The thermodynamic properties and kinetic folding mechanism of Escherichia coli (ec) DHFR have been studied in detail, using a wide variety of biophysical techniques.20, 21, 22, 23, 24, 25, 26, 27, 28 The proposed kinetic folding mechanism for ecDHFR is complex. The first detectable step in folding involves a rapid collapse (<5 ms) of the urea-denatured state to form a burst phase species (I_BP) that has significant secondary structure22 and an exposed hydrophobic core.24 The results of pulse-labeling hydrogen exchange experiments in combination with NMR25 have been interpreted to imply that this core involves two clusters of non-polar side-chains that stabilize the native β-sheet topology in 60 % of the population. Mutational analysis28 has demonstrated stereo-specific packing in these non-polar side-chains. The rapid establishment of the β-sheet topology is followed by the formation of a set of hyperfluorescent intermediate states (I₁-I₄; τ = 200 ms) that convert to the native states (N₁-N₄) via four parallel folding channels (relaxation times in the range of 1-100 seconds).

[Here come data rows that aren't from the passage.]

(* ===== verification/Controller.v ===== *)
(** The controller's service (internal/controller/service.go, hub.go and the
    status mapping of nodeapi.go): rooms, invites, members, the node API, and
    the network map the controller signs for a node.

    A service operation is a function of the service's state; the part inside
    the transaction is a [Tx]. [now] is [s.now()] in nanoseconds, and every
    random value (secrets, seeds, tokens, nonces) is an argument. Texts of
    errors are constructors with what they quote. *)
From stdpp Require Import base list gmap strings.
From Stdlib Require Import ZArith Lia.
From S2P Require Import Prelude GoStrings GoText Netip Acl Encoding Crypto Obfs Identity Pki Store.

Open Scope Z_scope.

Module controller.

Definition OnlineWindow : Z := 90 * Second.
Definition subnetPool : Prefix := MkPrefix (Addr4 (10 * 2 ^ 24 + 128 * 2 ^ 16)) 9.

(** What an "invalid request" says. *)
Inductive msg : Type :=
  | MRoomName | MPolicy | MRoomQuota (n : Z) | MSubnet | MOverlap (p u : Prefix) | MBroadcast
  | MDNS (f : bytes) | MDNSCount | MRules (e : acl.error) | MNoMember (s : bytes) | MWhere (s : bytes)
  | MProto | MTTL | MNote | MNoExit | MNotExit (name : bytes) | MNoRoutes | MNoExitOffer | MAction (act : bytes)
  | MMemberName | MTag (t : bytes) | MIP (p : Prefix) | MIPTaken (a : Addr) (name : bytes) | MFull (p : Prefix) | MKeys.

Inductive error : Type :=
  | EStore (e : store.error)
  | ErrForbidden
  | EInvalid (m : msg)
  | ENoFreeSubnet
  | EAcl (e : acl.error)
  | EPki (e : pki.error).

(** [apiError]: the HTTP status of an error. *)
Definition apiStatus (e : error) : Z :=
  match e with
  | ErrForbidden => 403
  | EStore store.ErrNotFound => 404
  | EInvalid _ => 400
  | _ => 500
  end.

(** ** The hub (hub.go)

    A generation of the [changed] channel; closing it starts the next one. *)
Record hub := MkHub { h_version : Z; h_gen : nat }.
Definition newHub (v : Z) : hub := MkHub v 0.
Definition hub_set (h : hub) (v : Z) : hub := if h_version h <? v then MkHub v (S (h_gen h)) else h.
(** [wait]: [None] returns at once, [Some g] blocks until generation [g] ends. *)
Definition hub_wait (h : hub) (since : Z) : option nat := if negb (h_version h =? since) then None else Some (h_gen h).
Definition woken (h : hub) (g : nat) : bool := negb (h_gen h =? g)%nat.

Record PathStats := MkPathStats { Direct : Z; RelayPaths : Z }.

Record Service := MkService {
  st : store.db; hub_ : hub; maxRooms : Z; maxMembers : Z; paths : gmap bytes PathStats }.

Definition NewService (d : store.db) : Service := MkService d (newHub (store.version d)) 0 0 ∅.
Definition SetQuotas (s : Service) (r m : Z) : Service := MkService (st s) (hub_ s) r m (paths s).
(* ===== verification/ControllerNet.v ===== *)
(** Addresses in the controller: the subnets of rooms and the addresses of
    their members (allocateIP, usableHost, pickSubnet of service.go). *)
From stdpp Require Import base list gmap strings.
From Stdlib Require Import ZArith Lia.
From S2P Require Import Prelude GoStrings Netip Store Controller.

Open Scope Z_scope.

Module subnets.

(** The subnet of a room: a masked IPv4 network of 8 to 65536 addresses. *)
Record subnet_at (p : Prefix) (v bits : Z) : Prop := {
  a_eq : p = MkPrefix (Addr4 v) bits;
  a_bits : 16 <= bits <= 29;
  a_base : 0 <= v;
  a_aligned : v mod 2 ^ (32 - bits) = 0;
  a_top : v + 2 ^ (32 - bits) <= 2 ^ 32 }.

Definition subnet_ok (p : Prefix) : Prop := exists v bits, subnet_at p v bits.

Lemma size_range bits : 16 <= bits <= 29 -> 8 <= 2 ^ (32 - bits) <= 65536.
Proof.
  intros H. split.
  - change 8 with (2 ^ 3). apply Z.pow_le_mono_r; lia.
  - change 65536 with (2 ^ 16). apply Z.pow_le_mono_r; lia.
Qed.

Lemma mask_at p v bits : subnet_at p v bits -> mask 32 bits v = v.
Proof.
  intros [-> Hb Hv Ha Ht]. unfold mask. pose proof (size_range bits Hb).
  pose proof (Z.div_mod v (2 ^ (32 - bits)) ltac:(lia)). lia.
Qed.

Lemma Masked_at p v bits : subnet_at p v bits -> Masked p = p.
Proof.
  intros H. pose proof (mask_at p v bits H) as Hm. destruct H as [-> Hb Hv Ha Ht].
  unfold Masked, PrefixIsValid, PrefixFrom. cbn [pfx_bits pfx_ip addr_mask withoutZone IsValid BitLen].
  rewrite (proj2 (Z.leb_le 0 bits)) by lia. rewrite Hm. cbn [IsValid BitLen withoutZone andb].
  by rewrite (proj2 (Z.leb_le bits 32)) by lia.
Qed.

Lemma Contains_at p v bits a : subnet_at p v bits ->
  Contains p a = true <-> exists x, a = Addr4 x /\ v <= x < v + 2 ^ (32 - bits).
Proof.
  intros H. pose proof (mask_at p v bits H) as Hm. destruct H as [-> Hb Hv Ha Ht]. split.
  - intros Hc. pose proof (Contains_Is4 _ _ Hc) as H4. destruct a as [| x |]; [done | | done].
    exists x. split; [done |]. apply Contains_v4 in Hc; lia.
  - intros (x & -> & Hx). apply Contains_v4; lia.
Qed.

Lemma lastAddr_at {E} p v bits : subnet_at p v bits ->
  controller.lastAddr (E := E) p = Ok (Addr4 (v + 2 ^ (32 - bits) - 1)).
Proof.
  intros H. unfold controller.lastAddr. rewrite (Masked_at p v bits H). destruct H as [-> Hb Hv Ha Ht].
  pose proof (size_range bits Hb) as Hs. cbn [pfx_ip As4 Unmap pfx_bits mbind res_bind]. unfold As4. cbn [Unmap mbind res_bind].
  rewrite be_put_be_small by (change (256 ^ Z.of_nat 4) with (2 ^ 32); lia).
  unfold u32. rewrite (Z.mod_small (2 ^ (32 - bits))), (Z.mod_small (2 ^ (32 - bits) - 1)) by lia.
  assert (Z.land v (2 ^ (32 - bits) - 1) = 0) as Hl.
  { replace (2 ^ (32 - bits) - 1) with (Z.ones (32 - bits)) by (rewrite Z.ones_equiv; lia).
    by rewrite Z.land_ones by lia. }
  rewrite <- Z.lxor_lor, <- Z.add_nocarry_lxor by done. f_equal.
  rewrite AddrFrom4_As4 by lia. f_equal. lia.
Qed.

Lemma usableHost_at {E} p v bits a : subnet_at p v bits -> exists b, controller.usableHost (E := E) p a = Ok b /\
  (b = true <-> exists x, a = Addr4 x /\ v < x < v + 2 ^ (32 - bits) - 1).
Proof.
  intros H. unfold controller.usableHost. rewrite (Masked_at p v bits H), (lastAddr_at p v bits H).
  cbn [mbind res_bind]. pose proof (Contains_at p v bits a H) as Hc. pose proof H as [Hp Hb Hv Ha Ht].
  destruct (Contains p a) eqn:He; cbn [negb orb].
  - destruct (proj1 Hc eq_refl) as (x & -> & Hx). rewrite Hp. cbn [pfx_ip]. case_bool_decide as Hd.
    + eexists. split; [done |]. split; [done |]. intros (y & [= <-] & Hy). injection Hd as ->. lia.
    + eexists. split; [done |]. rewrite negb_true_iff, bool_decide_eq_false. split.
      * intros Hne. exists x. split; [done |]. assert (x <> v) by congruence.
        assert (x <> v + 2 ^ (32 - bits) - 1) by congruence. lia.
      * intros (y & [= <-] & Hy) [= Hz]. lia.
  - eexists. split; [done |]. split; [done |]. intros (x & -> & Hx).
    assert (false = true); [apply Hc; exists x; split; [done | lia] | done].
Qed.

(** The search gives the first usable address that is free, or there is none. *)
Lemma next_free_at p v bits used : subnet_at p v bits -> forall n x, v < x < v + 2 ^ (32 - bits) ->
  v + 2 ^ (32 - bits) - x <= Z.of_nat n ->
  (exists y, controller.next_free n p used (Addr4 x) = Ok (Addr4 y) /\ x <= y < v + 2 ^ (32 - bits) - 1
     /\ Addr4 y ∉ used /\ forall z, x <= z < y -> Addr4 z ∈ used)
  \/ (controller.next_free n p used (Addr4 x) = Err (controller.EInvalid (controller.MFull p))
      /\ forall z, x <= z < v + 2 ^ (32 - bits) - 1 -> Addr4 z ∈ used).
Proof.
  intros H. pose proof H as [Hp Hb Hv Ha Ht]. induction n as [| n IH]; intros x Hx Hn; [lia |].
  cbn [controller.next_free]. rewrite (proj2 (Contains_at p v bits (Addr4 x) H)) by (exists x; split; [done | lia]).
  destruct (usableHost_at (E := controller.error) p v bits (Addr4 x) H) as (b & -> & Hu). cbn [mbind res_bind].
  assert (b = true <-> x < v + 2 ^ (32 - bits) - 1) as Hb'.
  { rewrite Hu. split; [intros (y & [= <-] & ?); lia | intros; exists x; split; [done | lia]]. }
  clear Hu. destruct (decide (x = v + 2 ^ (32 - bits) - 1)) as [Hlast | Hlast].
  - right. assert (b = false) as -> by (destruct b; [lia | done]). cbn [andb]. split; [| lia].
    assert (Contains p (Next (Addr4 x)) = false) as Hc.
    { destruct (Contains p (Next (Addr4 x))) eqn:Hc; [| done]. apply (Contains_at p v bits _ H) in Hc as (y & Hy & ?).
      simpl in Hy. destruct (x =? 2 ^ 32 - 1); [done |]. injection Hy as <-. lia. }
    destruct n as [| n]; [done |]. cbn [controller.next_free]. by rewrite Hc.
  - assert (b = true) as -> by (apply Hb'; lia). cbn [andb]. case_bool_decide as Hin; cbn [negb].
    + simpl Next. rewrite (proj2 (Z.eqb_neq x (2 ^ 32 - 1))) by lia.
      destruct (IH (x + 1) ltac:(lia) ltac:(lia)) as [(y & Hy & Hr & Hf & Hall) | [Hy Hall]].
      * left. exists y. repeat split; try done; try lia. intros z Hz. destruct (decide (z = x)) as [-> |]; [done | apply Hall; lia].
      * right. split; [done |]. intros z Hz. destruct (decide (z = x)) as [-> |]; [done | apply Hall; lia].
    + left. exists x. repeat split; try done; try lia.
Qed.

(** ** Where the subnets come from *)

Lemma ParsePrefix_Is4 s p : ParsePrefix s = Some p -> Is4 (pfx_ip p) = true ->
  exists v, p = MkPrefix (Addr4 v) (pfx_bits p) /\ 0 <= v < 2 ^ 32 /\ 0 <= pfx_bits p <= 32.
Proof.
  unfold ParsePrefix. destruct (_ <? 0); [done |]. intros (a & Ha & H)%bind_Some.
  destruct (_ && _); [done |]. destruct (_ && _); [done |]. apply bind_Some in H as (bits & Hb & H).
  destruct (_ || _) eqn:Hr; [done |]. injection H as <-. unfold PrefixFrom. cbn [pfx_ip pfx_bits]. intros H4. bool_hyps.
  destruct a as [| v | w z]; [done | | done]. cbn [withoutZone IsValid BitLen andb] in *.
  rewrite (proj2 (Z.leb_le 0 bits)), (proj2 (Z.leb_le bits 32)) by lia. cbn [andb]. exists v. split; [done |]. split; [| lia].
  by apply ParseAddr_Addr4 in Ha.
Qed.

Lemma mask_top n b v : 0 <= n <= b -> b <= 32 -> mask 32 b v / 2 ^ (32 - n) = v / 2 ^ (32 - n).
Proof.
  intros Hn Hb. replace (32 - n) with ((32 - b) + (b - n)) by lia.
  rewrite !div_pow_split by lia. by rewrite mask_div by lia.
Qed.

Lemma Masked_subnet v bits : 0 <= v < 2 ^ 32 -> 16 <= bits <= 29 ->
  subnet_at (Masked (MkPrefix (Addr4 v) bits)) (mask 32 bits v) bits.
Proof.
  intros Hv Hb. pose proof (mask_range 32 bits v ltac:(lia)) as Hm. pose proof (size_range bits Hb) as Hs.
  unfold Masked, PrefixIsValid, PrefixFrom. cbn [pfx_bits pfx_ip addr_mask withoutZone IsValid BitLen].
  rewrite (proj2 (Z.leb_le 0 bits)), (proj2 (Z.leb_le bits 32)) by lia. cbn [andb].
  assert (2 ^ 32 = 2 ^ bits * 2 ^ (32 - bits)) as H32 by (rewrite <- Z.pow_add_r by lia; f_equal; lia).
  assert (0 <= mask 32 bits v) by (unfold mask; apply Z.mul_nonneg_nonneg; [apply Z.div_pos; lia | lia]).
  split; [done | done | done | unfold mask; apply Z.mod_mul; lia |].
  unfold mask. assert (v / 2 ^ (32 - bits) < 2 ^ bits) by (apply Z.div_lt_upper_bound; lia). nia.
Qed.

Lemma Overlaps_Masked u v bits : 16 <= bits <= 29 ->
  Overlaps u (Masked (MkPrefix (Addr4 v) bits)) = Overlaps u (MkPrefix (Addr4 v) bits).
Proof.
  intros Hb. unfold Masked, PrefixIsValid at 1, PrefixFrom. cbn [pfx_bits pfx_ip addr_mask withoutZone IsValid BitLen].
  rewrite (proj2 (Z.leb_le 0 bits)), (proj2 (Z.leb_le bits 32)) by lia. cbn [andb]. unfold Overlaps.
  cbn [pfx_bits pfx_ip]. unfold PrefixIsValid. cbn [pfx_bits].
  destruct (0 <=? pfx_bits u) eqn:Hu; [| done]. apply Z.leb_le in Hu. cbn [andb]. f_equal.
  destruct (pfx_ip u) as [| x | x z]; [done | | done]. simpl. by rewrite mask_top by lia.
Qed.

Lemma pool_subnet_ok i : 0 <= i < controller.blocks -> subnet_ok (controller.pool_subnet i).
Proof.
  change controller.blocks with 32768. intros Hi. unfold controller.pool_subnet. exists (2 ^ 24 * 10 + 2 ^ 16 * (128 + i / 256) + 2 ^ 8 * (i mod 256)), 24.
  rewrite Z.shiftr_div_pow2 by lia. change (2 ^ 8) with 256. unfold u8. change (2 ^ 8) with 256.
  assert (0 <= i / 256 < 128) by (split; [apply Z.div_pos | apply Z.div_lt_upper_bound]; lia).
  pose proof (Z.mod_pos_bound i 256 ltac:(lia)).
  rewrite (Z.mod_small (i / 256)), (Z.mod_small (128 + i / 256)) by lia.
  split; try lia.
  - unfold PrefixFrom, AddrFrom4. cbn [withoutZone IsValid BitLen]. f_equal. f_equal. unfold be. simpl. lia.
  - change (2 ^ (32 - 24)) with 256.
    replace (2 ^ 24 * 10 + 2 ^ 16 * (128 + i / 256) + 256 * (i mod 256))
      with ((2 ^ 16 * 10 + 2 ^ 8 * (128 + i / 256) + i mod 256) * 256) by lia. apply Z.mod_mul. lia.
Qed.

Lemma pick_ok used rnds p : Forall (fun i => 0 <= i < controller.blocks) rnds -> controller.pick used rnds = Ok p ->
  subnet_ok p /\ Forall (fun u => Overlaps u p = false) used.
Proof.
  induction 1 as [| i rnds Hi _ IH]; simpl; [done |]. destruct (existsb _ _) eqn:He; [done |]. intros [= <-].
  split; [by apply pool_subnet_ok | by apply existsb_Forall].
Qed.

Lemma choose_subnet_ok subnet used rnds p : controller.choose_subnet subnet used rnds = Ok p ->
  subnet_ok p /\ Forall (fun u => Overlaps u p = false) used.
Proof.
  unfold controller.choose_subnet. case_bool_decide; cbn [negb].
  - apply pick_ok, Forall_map, Forall_forall. intros i _. apply Z.mod_pos_bound. reflexivity.
  - destruct (ParsePrefix _) as [q |] eqn:Hq; [| done]. destruct (_ || _) eqn:Hc; [done |]. bool_hyps.
    destruct (List.find _ used) as [u |] eqn:Hf; [done |]. intros [= <-].
    destruct (ParsePrefix_Is4 _ _ Hq ltac:(done)) as (v & Hqv & Hv & Hb). rewrite Hqv.
    split; [by exists (mask 32 (pfx_bits q) v), (pfx_bits q); apply Masked_subnet |].
    apply Forall_forall. intros u Hu. rewrite Overlaps_Masked by done.
    apply list_elem_of_In in Hu. rewrite <- Hqv. exact (find_none _ _ Hf u Hu).
Qed.

(** ** Theorems *)

(** a new member gets the lowest address of the room's subnet that is
    neither the network, the broadcast address nor another member's; only when
    every such address is taken is it refused. *)
Theorem allocateIP_spec p ms : subnet_ok p ->
  let ips := map (fun m => store.IP (store.m_row m)) ms in
  (exists a, controller.allocateIP p ms = Ok (Addr4 a)
     /\ controller.usableHost (E := unit) p (Addr4 a) = Ok true /\ Addr4 a ∉ ips
     /\ forall b, b < a -> controller.usableHost (E := unit) p (Addr4 b) = Ok true -> Addr4 b ∈ ips)
  \/ (controller.allocateIP p ms = Err (controller.EInvalid (controller.MFull p))
      /\ forall b, controller.usableHost (E := unit) p b = Ok true -> b ∈ ips).
Proof.
  intros (v & bits & H) ips. pose proof H as [Hp Hb Hv Ha Ht]. pose proof (size_range bits Hb) as Hs.
  assert (forall a, controller.usableHost (E := unit) p a = Ok true <-> exists x, a = Addr4 x /\ v < x < v + 2 ^ (32 - bits) - 1) as Hu.
  { intros a. destruct (usableHost_at (E := unit) p v bits a H) as (b & -> & <-). split; [by intros [= ->] | by intros ->]. }
  unfold controller.allocateIP. rewrite (Masked_at p v bits H). fold ips.
  assert (Next (pfx_ip p) = Addr4 (v + 1)) as ->.
  { rewrite Hp. cbn [pfx_ip Next]. by rewrite (proj2 (Z.eqb_neq v (2 ^ 32 - 1))) by lia. }
  assert (pfx_bits p = bits) as -> by (by rewrite Hp).
  destruct (next_free_at p v bits ips H (Z.to_nat (2 ^ (32 - bits))) (v + 1)) as [(y & -> & Hy & Hn & Hall) | [-> Hall]]; [lia | lia | |].
  - left. exists y. split; [done |]. split; [apply Hu; exists y; split; [done | lia] |]. split; [done |].
    intros b Hby Hub. apply Hu in Hub as (x & [= <-] & Hx). apply Hall. lia.
  - right. split; [done |]. intros b Hub. apply Hu in Hub as (x & -> & Hx). apply Hall. lia.
Qed.

(** ** Witnesses *)

Definition exNet : Prefix := MkPrefix (Addr4 (10 * 2 ^ 24)) 29.

Lemma exNet_ok : subnet_ok exNet.
Proof. exists (10 * 2 ^ 24), 29. split; reflexivity || (split; discriminate) || (intros [=]) || done. Qed.

Definition exMember (ip : Z) : store.Member :=
  store.MkMember (store.MkMemberRow [] [] [] [] (Addr4 ip) [] [] 0 [] false []) 0 AddrZero [] [] [] AddrPortZero [] false false.

Lemma allocateIP_spec_witness : exists a,
  controller.allocateIP exNet [exMember (10 * 2 ^ 24 + 1)] = Ok (Addr4 a) /\ a = 10 * 2 ^ 24 + 2.
Proof.
  destruct (allocateIP_spec exNet [exMember (10 * 2 ^ 24 + 1)] exNet_ok) as [(a & Ha & _) | [Ha _]].
  - exists a. split; [exact Ha |]. vm_compute in Ha. injection Ha as <-. reflexivity.
  - vm_compute in Ha. discriminate Ha.
Defined.

End subnets.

All of the native states bind the competitive inhibitor methotrexate (MTX), but only one native state (N₂) has the ability to bind the cofactor, NADP⁺. The richness of this kinetic mechanism, including two distinct folding reactions that follow the chain organization step, provides the basis for a stringent test of the conservation of folding mechanisms hypothesis.

The thermodynamic properties and folding kinetics of human (hs) DHFR and Lactobacillus casei (lc) DHFR were elucidated and compared with those for ecDHFR. Although the pairwise sequence identities are less than 30 %, the comparison demonstrated that the complex folding mechanism is conserved throughout the family of DHFRs.